- **DATA FOR THIS EXERCISE**:
───

(** ** The grid of inputs

    [WhiteboardGridInput] edits the texts and keeps three lists of saved
    options.  A handler is run on the state of the render it was created
    in, and renders happen between events, so the list a handler tests and
    the list its update is applied to are the same list. *)

Module ChalkboardInput.

Definition lineFeed : char := 10%N.
Definition carriageReturn : char := 13%N.

(** [text.split(/\r?\n/)]: a line ends at a line feed, which a carriage
    return just before it belongs to; [current] is the line being read. *)
Fixpoint splitLinesLoop (s : jsstring) (current : jsstring) : list jsstring :=
  match s with
  | [] => [current]
  | c :: rest =>
      match rest with
      | d :: rest' =>
          if (c =? carriageReturn)%N && (d =? lineFeed)%N
          then current :: splitLinesLoop rest' []
          else if (c =? lineFeed)%N then current :: splitLinesLoop rest []
          else splitLinesLoop rest (current ++ [c])
      | [] =>
          if (c =? lineFeed)%N then current :: splitLinesLoop rest []
          else splitLinesLoop rest (current ++ [c])
      end
  end.

Definition splitLines (text : jsstring) : list jsstring :=
  splitLinesLoop text [].

(** [Array.from(new Set(lines))]: a set keeps its elements in the order
    they were first added; [seen] is the set so far. *)
Fixpoint uniqueLoop (seen : list jsstring) (ls : list jsstring)
    : list jsstring :=
  match ls with
  | [] => []
  | line :: rest =>
      if bool_decide (line ∈ seen) then uniqueLoop seen rest
      else line :: uniqueLoop (line :: seen) rest
  end.

Definition unique (ls : list jsstring) : list jsstring := uniqueLoop [] ls.

(** The three lists of saved options. *)
Record SavedOptions : Type := mkSavedOptions {
  savedOptionsForField1 : list jsstring;
  savedOptionsForField2 : list jsstring;
  savedOptionsForField3 : list jsstring
}.

(** The state setters, applied to an updater function. *)
Definition setSavedOptionsForField1 (update : list jsstring -> list jsstring)
    (saved : SavedOptions) : SavedOptions :=
  {| savedOptionsForField1 := update (savedOptionsForField1 saved);
     savedOptionsForField2 := savedOptionsForField2 saved;
     savedOptionsForField3 := savedOptionsForField3 saved |}.

Definition setSavedOptionsForField2 (update : list jsstring -> list jsstring)
    (saved : SavedOptions) : SavedOptions :=
  {| savedOptionsForField1 := savedOptionsForField1 saved;
     savedOptionsForField2 := update (savedOptionsForField2 saved);
     savedOptionsForField3 := savedOptionsForField3 saved |}.

Definition setSavedOptionsForField3 (update : list jsstring -> list jsstring)
    (saved : SavedOptions) : SavedOptions :=
  {| savedOptionsForField1 := savedOptionsForField1 saved;
     savedOptionsForField2 := savedOptionsForField2 saved;
     savedOptionsForField3 := update (savedOptionsForField3 saved) |}.

(** The messages shown by [alert], by what they say. *)
Inductive Alert : Type :=
  | ListUpdated (listName : jsstring) (count : nat)
  | ListNotUpdated
  | EnterText
  | AlreadySaved (textToAdd listName : jsstring)
  | Saved (textToAdd listName : jsstring).

(** The [onload] handler of [handleFileRead]: [text] is what was read from
    the file, [setOptions] the setter of the list that is imported into. *)
Definition onload
    (setOptions : (list jsstring -> list jsstring) -> SavedOptions -> SavedOptions)
    (listName : jsstring) (text : jsstring) (saved : SavedOptions)
    : SavedOptions * Alert :=
  let lines :=
    List.filter (fun line => negb (isEmptyString (trim line)))
                (splitLines text) in
  let uniqueLines := unique lines in
  let saved := setOptions (fun _ => uniqueLines) saved in
  if (0 <? length uniqueLines)%nat
  then (saved, ListUpdated listName (length uniqueLines))
  else (saved, ListNotUpdated).

Section Lists.

(** [String.prototype.toLowerCase] *)
Variable toLowerCase : jsstring -> jsstring.
(** The locals of [RunServer] between two passes of the loop, when the
    sessions created so far hold the sockets [socks]. *)
Definition running (socks : list socket) (st : RunServerLocals) : Prop :=
  accepting (l_Server st) /\
  ServerModel.m_ConnectedSockets (l_Server st) = [] /\
  l_Sessions st = map fresh_session socks.

End DriverForms.

(** ** Accepts and claims *)

Fixpoint pushes (es : list ServerModel.ServerEvent) : nat :=
  match es with
  | [] => 0
  | ServerModel.Accepted err _ :: rest =>
      ((if is_success err then 1 else 0) + pushes rest)%nat
  | ServerModel.Claim :: rest => pushes rest
  end.

Fixpoint claims (es : list ServerModel.ServerEvent) : nat :=
  match es with
  | [] => 0
  | ServerModel.Accepted _ _ :: rest => claims rest
  | ServerModel.Claim :: rest => S (claims rest)
  end.

(** No prefix claims more sockets than were pushed. *)
Definition balanced (es : list ServerModel.ServerEvent) : Prop :=
  forall n, (claims (take n es) <= pushes (take n es))%nat.

(** ** Scripts of completions

    A script is consistent when each completion belongs to an operation
    that is in flight.  An accept always is.  A read on session [i] is
    when that session exists and its socket is open, and the completion
    respects the read contract for the (empty) buffer of a session built
    by the constructor.  [opens] lists, for the sessions created so far,
    whether their socket is open. *)
Fixpoint script_ok (opens : list bool) (script : list Driver.Completion) : bool :=
  match script with
  | [] => true
  | Driver.AcceptDone err sock :: rest =>
      script_ok (if is_success err then opens ++ [is_open sock] else opens) rest
  | Driver.ReadDone i c :: rest =>
      match opens !! i with
      | Some true => SessionModel.read_contract [] c && script_ok opens rest
      | _ => false
      end
  end.

(** The sockets of the successful accepts of a script, in order. *)
Fixpoint accepted (script : list Driver.Completion) : list socket :=
  match script with
  | [] => []
  | Driver.AcceptDone err sock :: rest =>
      if is_success err then sock :: accepted rest else accepted rest
  | Driver.ReadDone _ _ :: rest => accepted rest
  end.


(** ** Further vocabulary *)

(** A text that is empty or starts with something else than a digit. *)
Definition no_leading_digit (t : string) : bool :=
  match t with
  | EmptyString => true
  | String c _ => match digit_value c with Some _ => false | None => true end
  end.

(** An upper case letter of the "C" locale. *)
Definition is_upper (c : ascii) : bool :=
  let n := nat_of_ascii c in ((65 <=? n) && (n <=? 90))%nat.

Fixpoint has_upper (s : string) : bool :=
  match s with
  | EmptyString => false
  | String c rest => is_upper c || has_upper rest
  end.

(** The number of read completions in a sequence of session events. *)
Fixpoint read_completions (es : list SessionModel.SessionEvent) : nat :=
  match es with
  | [] => 0
  | SessionModel.Completes _ :: rest => S (read_completions rest)
  | _ :: rest => read_completions rest
  end.
Lemma set_file_elsewhere (path c : str) (fs : filesystem) :
  same_elsewhere path fs (set_file path c fs).
Proof. split; [done|]. intros p Hp. cbn. by rewrite lookup_insert_ne. Qed.

Lemma open_w_elsewhere (path : str) (fs : filesystem) :
  same_elsewhere path fs (open_w path fs).2.
Proof.
  unfold open_w. destruct (has_nul path); [done|].
  destruct (open_error fs path); [done|].
  destruct (writable fs path); [apply set_file_elsewhere|done].
Qed.

Lemma write_elsewhere (path text : str) (fs : filesystem) :
  same_elsewhere path fs (write path text fs).2.
Proof.
  unfold write. destruct (forallb is_scalar_value text); [|done].
  destruct (device fs path _); apply set_file_elsewhere.
Qed.

Lemma close_elsewhere (path : str) (fs : filesystem) :
  same_elsewhere path fs (close path fs).2.
Proof.
  unfold close. destruct (closing fs path _); [done|apply set_file_elsewhere].
Qed.

Lemma bind_elsewhere {A B} (path : str) (m : io A) (k : A → io B)
    (fs : filesystem) :
  same_elsewhere path fs (m fs).2 →
  (∀ a fs', same_elsewhere path fs' (k a fs').2) →
  same_elsewhere path fs ((m ≫= k) fs).2.
Proof.
  intros Hm Hk. unfold mbind, io_bind.
  destruct (m fs) as [[a|e] fs'] eqn:E; simpl in *; [|done].
  by etrans.
Qed.

Lemma for_each_elsewhere {A} (path : str) (xs : list A) (body : A → io unit) :
  (∀ x fs, same_elsewhere path fs (body x fs).2) →
  ∀ fs, same_elsewhere path fs (for_each xs body fs).2.
Proof.
  intros Hbody. induction xs as [|x xs IH]; intros fs; [done|].
  cbn [for_each]. apply bind_elsewhere; [apply Hbody|]. intros _. apply IH.
Qed.

Lemma with_open_elsewhere {A} (path : str) (body : io A) (fs : filesystem) :
  (∀ fs', same_elsewhere path fs' (body fs').2) →
  same_elsewhere path fs (with_open path body fs).2.
Proof.
  intros Hbody. unfold with_open.
  pose proof (open_w_elsewhere path fs) as Ho.
  destruct (open_w path fs) as [[[]|e] fs1]; [|done].
  pose proof (Hbody fs1) as Hb. destruct (body fs1) as [r fs2].
  pose proof (close_elsewhere path fs2) as Hc.
  destruct (close path fs2) as [[[]|e] fs3]; simpl in *;
    (etrans; [exact Ho|]); (etrans; [exact Hb|]); exact Hc.
Qed.

Lemma except_OSError_state {A} (m : io A) (fs : filesystem) :
  (except_OSError m fs).2 = (m fs).2.
Proof. unfold except_OSError. by destruct (m fs) as [[a|[]] fs']. Qed.

(** Writing to [path] changes nothing else. *)
Lemma write_rules_same_elsewhere (now : datetime) (rules : pyobj) (path : str)
    (fs : filesystem) :
  same_elsewhere path fs (write_rules_to_file now rules (PyStr path) fs).2.
Proof.
  destruct path as [|c path]; [done|].
  assert (H : ∀ rules', same_elsewhere (c :: path) fs
    ((total_rules ← lift (py_len rules');
      let header_lines := header_lines (strftime_iso_z now) total_rules in
      except_OSError (
        with_open (c :: path) (
          for_each header_lines (fun line => write (c :: path) (line ++ [10]));;
          items ← lift (py_iter rules');
          for_each items (fun rule =>
            text ← lift (add_newline rule);
            write (c :: path) text)))) fs).2).
  { intros rules'. apply bind_elsewhere; [done|]. intros n fs1. cbv zeta.
    unfold same_elsewhere. rewrite except_OSError_state.
    apply with_open_elsewhere. intros fs2.
    apply bind_elsewhere.
    { apply for_each_elsewhere. intros. apply write_elsewhere. }
    intros _ fs3. apply bind_elsewhere; [done|]. intros items fs4.
    apply for_each_elsewhere. intros rule fs5.
    apply bind_elsewhere; [done|]. intros. apply write_elsewhere. }
  unfold write_rules_to_file.
  destruct rules as [|z|r|items]; [done|apply H..].
Qed.

(** X18. The writer changes no file but the one at the output path, and
    no permission, whatever its arguments and however it ends. *)
Theorem write_rules_touches_output_only (now : datetime)
    (rules output_path : pyobj) (fs : filesystem) (p : str) :
  output_path ≠ PyStr p →
  files (write_rules_to_file now rules output_path fs).2 !! p = files fs !! p
  ∧ writable (write_rules_to_file now rules output_path fs).2 = writable fs.
Proof.
  intros Hp. destruct output_path as [|z|path|items]; try done.
  destruct (write_rules_same_elsewhere now rules path fs) as [W F].
  split; [|done]. apply F. congruence.
Qed.

(** X19. When the system refuses to open the output path for writing
    (the path holds no NUL character and can be encoded, but is not
    writable), the writer raises [RuntimeError] and leaves the files as
    they are, whatever the list of rules holds. *)
Theorem write_rules_unwritable_path (now : datetime) (items : list pyobj)
    (path : str) (fs : filesystem) :
  path ≠ [] → has_nul path = false → open_error fs path = None →
  writable fs path = false →
  write_rules_to_file now (PyList items) (PyStr path) fs
  = (Raise RuntimeError, fs).
Proof.
  intros Hp Hnul Hopen Hw. destruct path as [|c p]; [done|].
  unfold write_rules_to_file.
  unfold mbind at 1, io_bind at 1, lift at 1, py_len.
  unfold except_OSError, with_open, open_w. by rewrite Hnul, Hopen, Hw.
Qed.

Lemma for_each_rules_stops (good : list str) (bad : pyobj) (rest : list pyobj)
    (path c : str) (fs : filesystem) :
  (∀ content, device fs path content = Stored) →
  Forall (fun rule => encodable rule = true) good →
  (∀ s, bad ≠ PyStr s) →
  for_each ((PyStr <$> good) ++ bad :: rest)
    (fun rule => text ← lift (add_newline rule); write path text)
    (set_file path c fs)
  = (Raise TypeError,
     set_file path (c ++ concat ((fun rule => rule ++ [10]) <$> good)) fs).
Proof.
  intros Hd Hgood Hbad. revert c.
  induction Hgood as [|r good Hr _ IH]; intros c.
  - cbn [fmap list_fmap app for_each concat]. rewrite app_nil_r.
    unfold mbind, io_bind, lift.
    destruct bad as [| |s|]; try done. by destruct (Hbad s).
  - cbn [fmap list_fmap app concat]. rewrite for_each_rule_cons.
    unfold mbind at 1, io_bind at 1.
    rewrite (proj2 (write_ok_iff path (r ++ [10]) (set_file path c fs)
                      (set_file path (c ++ (r ++ [10])) fs))).
    + rewrite IH. by rewrite <- !app_assoc.
    + rewrite content_of_set_file, encodable_app, Hr. split; [done|].
      split; [apply Hd|]. by rewrite set_file_set_file.
Qed.

(** X20. A rule that is not a string stops the writer with [TypeError]
    after the file has been opened: when the rules before it can be
    encoded and the system takes the writes, the file is left with the
    header, which counts all the rules, and the rules before the
    offending one. *)
Theorem write_rules_non_string_rule (now : datetime) (good : list str)
    (bad : pyobj) (rest : list pyobj) (path : str) (fs : filesystem) :
  path ≠ [] → can_store fs path →
  Forall (fun rule => encodable rule = true) good →
  (∀ s, bad ≠ PyStr s) →
  write_rules_to_file now (PyList ((PyStr <$> good) ++ bad :: rest))
    (PyStr path) fs
  = (Raise TypeError,
     set_file path
       (concat ((fun line => line ++ [10])
                  <$> header_of now (length good + 1 + length rest))
        ++ concat ((fun rule => rule ++ [10]) <$> good))
       fs).
Proof.
  intros Hp (Hnul & Hopen & Hw & Hdev & Hclose) Hgood Hbad.
  destruct path as [|c p]; [done|]. unfold write_rules_to_file.
  unfold mbind at 1, io_bind at 1, lift at 1, py_len.
  unfold except_OSError, with_open, open_w. rewrite Hnul, Hopen, Hw.
  unfold mbind at 1, io_bind at 1.
  rewrite (for_each_write _ _ _ [] fs Hdev (header_encodable now _)).
  unfold mbind at 1, io_bind at 1, lift at 1, py_iter.
  rewrite for_each_rules_stops by done.
  unfold close. cbn [closing set_file]. rewrite Hclose. f_equal. f_equal.
  unfold header_of, header_lines. cbn [app].
  rewrite length_app, length_fmap. cbn [length].
  by replace (length good + S (length rest))%nat
    with (length good + 1 + length rest)%nat by lia.
Qed.

(** ** Reading the output back *)

Lemma digits_no_line_boundary (s : str) :
  forallb is_digit s = true → no_line_boundary s = true.
Proof.
  unfold no_line_boundary. rewrite !forallb_forall. intros H c Hc.
  specialize (H c Hc). unfold is_digit in H.
  apply andb_true_iff in H as [H1%N.leb_le H2%N.leb_le].
  unfold is_line_boundary. rewrite negb_true_iff, !orb_false_iff,
    !andb_false_iff, !N.eqb_neq, !N.leb_gt. lia.
Qed.

Lemma no_line_boundary_app (a b : str) :
  no_line_boundary (a ++ b) = no_line_boundary a && no_line_boundary b.
Proof. apply forallb_app. Qed.

Lemma header_no_line_boundary (now : datetime) (total_rules : nat) :
  Forall (fun l => no_line_boundary l = true) (header_of now total_rules).
Proof.
  unfold header_of, strftime_iso_z, str_of_N. repeat constructor.
  - rewrite !no_line_boundary_app.
    rewrite !(digits_no_line_boundary _ (zero_pad_digits _ _)).
    by rewrite (digits_no_line_boundary _ (uint_digits_are_digits _)).
  - rewrite no_line_boundary_app.
    by rewrite (digits_no_line_boundary _ (uint_digits_are_digits _)).
Qed.

Lemma expected_file_lines (now : datetime) (rules : list str) :
  expected_file now rules
  = concat ((fun l => l ++ [10]) <$> header_of now (length rules) ++ rules).
Proof.
  unfold expected_file, header_of. rewrite fmap_app, concat_app.
  cbn [fmap list_fmap concat]. repeat (rewrite <- ?app_assoc; cbn [app]).
  reflexivity.
Qed.

Lemma expected_file_splitlines (now : datetime) (rules : list str) :
  Forall (fun l => no_line_boundary l = true) rules →
  splitlines (expected_file now rules) = header_of now (length rules) ++ rules.
Proof.
  intros H. rewrite expected_file_lines.
  pose proof (header_no_line_boundary now (length rules)) as Hh.
  assert (Hall : Forall (fun l => no_line_boundary l = true)
                   (header_of now (length rules) ++ rules))
    by by apply Forall_app.
  unfold splitlines. revert Hall.
  generalize (header_of now (length rules) ++ rules) as ls.
  induction 1 as [|l ls Hl _ IH].
  - done.
  - cbn [fmap list_fmap concat]. rewrite <- app_assoc. cbn [app].
    rewrite splitlines_from_line_feed by done. by rewrite IH.
Qed.

(** X22. When the writer returns, the file it wrote has one line for
    each line of the header and each rule: split into lines, it is the
    four header lines followed by the rules, provided no rule holds a
    line boundary. *)
Theorem written_file_lines (now : datetime) (rules : list str) (path : str)
    (fs fs' : filesystem) :
  write_rules_to_file now (PyList (PyStr <$> rules)) (PyStr path) fs
  = (Ok (), fs') →
  Forall (fun l => no_line_boundary l = true) rules →
  ∃ file,
    files fs' !! path = Some file
    ∧ splitlines file
      = [ lit "# Updated time: " ++ strftime_iso_z now;
          lit "# Total rules: " ++ str_of_N (N.of_nat (length rules));
          lit "# Thanks: adrules.top and whatshub.top";
          [] ] ++ rules.
Proof.
  intros [Hfile _]%write_rules_ok_inv Hrules. eexists. split; [exact Hfile|].
  by apply expected_file_splitlines.
Qed.

Lemma hash_line_discarded (t : str) :
  is_comment_or_empty (Some (35 :: t)) = true.
Proof.
  unfold is_comment_or_empty, strip.
  rewrite lstrip_nonspace, rstrip_cons_nonspace by done.
  cbn [py_not]. change (lit "#") with [35]. cbn [startswith].
  by rewrite N.eqb_refl.
Qed.

Lemma header_lines_discarded (now : datetime) (total_rules : nat) (l : str) :
  l ∈ header_of now total_rules → is_comment_or_empty (Some l) = true.
Proof.
  unfold header_of. rewrite !elem_of_cons, elem_of_nil.
  intros [-> |[-> |[-> |[-> |[]]]]]; try apply hash_line_discarded. done.
Qed.

Lemma retained_rule_app (a b : list pyobj) (r : str) :
  retained_rule (a ++ b) r ↔ retained_rule a r ∨ retained_rule b r.
Proof.
  unfold retained_rule. split.
  - intros (line & [?|?]%elem_of_app & ?); [left|right]; by exists line.
  - intros [(line & ? & ?)|(line & ? & ?)]; exists line;
      rewrite elem_of_app; auto.
Qed.

Lemma rule_of_singleton (source_lines : list pyobj) (r : str) :
  rule_of [PyList source_lines] r ↔ retained_rule source_lines r.
Proof.
  rewrite rule_of_cons. split.
  - by intros [(src & [= <-] & ?)|(? & []%elem_of_nil & _)].
  - intros H. left. by exists source_lines.
Qed.

Lemma header_has_no_rule (now : datetime) (total_rules : nat) (r : str) :
  ¬ retained_rule (PyStr <$> header_of now total_rules) r.
Proof.
  intros (line & Hin & Hc & _).
  apply list_elem_of_fmap in Hin as (l & Hl & Hin).
  assert (l = line) as -> by congruence.
  by rewrite (header_lines_discarded _ _ _ Hin) in Hc.
Qed.

(** The output file of [rules], as a source, has the rules of [rules]. *)
Lemma written_file_rules (now : datetime) (sources : list pyobj)
    (rules : list str) (r : str) :
  merge_and_deduplicate_rules (PyList sources) = Ok rules →
  Forall (fun l => no_line_boundary l = true) rules →
  rule_of [PyList (PyStr <$> splitlines (expected_file now rules))] r
  ↔ rule_of sources r.
Proof.
  intros Hm Hclean. rewrite expected_file_splitlines by done.
  rewrite rule_of_singleton, fmap_app, retained_rule_app.
  pose proof (rule_of_output _ _ r Hm) as Hout.
  pose proof (header_has_no_rule now (length rules) r) as Hh.
  apply merge_characterized in Hm as (_ & _ & Hel). rewrite <- Hel, <- Hout.
  tauto.
Qed.

Lemma expected_file_merges_back (now : datetime) (sources : list pyobj)
    (rules : list str) :
  merge_and_deduplicate_rules (PyList sources) = Ok rules →
  Forall (fun l => no_line_boundary l = true) rules →
  merge_and_deduplicate_rules
    (PyList [PyList (PyStr <$> splitlines (expected_file now rules))])
  = Ok rules.
Proof.
  intros Hm Hclean. rewrite merge_nonempty by done. f_equal.
  apply (merge_same_rules
           [PyList (PyStr <$> splitlines (expected_file now rules))] sources);
    [by apply merge_nonempty|done|].
  intros r. by apply written_file_rules.
Qed.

───

- **WHAT NEEDS TO BE DONE**: The required output is the set of lines from the first line of the data through the line that contains "(** [text.split(/\r?\n/)]: a", transcribed exactly.

- **YOUR RESPONSE**:
(** ** The grid of inputs

    [WhiteboardGridInput] edits the texts and keeps three lists of saved
    options.  A handler is run on the state of the render it was created
    in, and renders happen between events, so the list a handler tests and
    the list its update is applied to are the same list. *)

Module ChalkboardInput.

Definition lineFeed : char := 10%N.
Definition carriageReturn : char := 13%N.

(** [text.split(/\r?\n/)]: a line ends at a line feed, which a carriage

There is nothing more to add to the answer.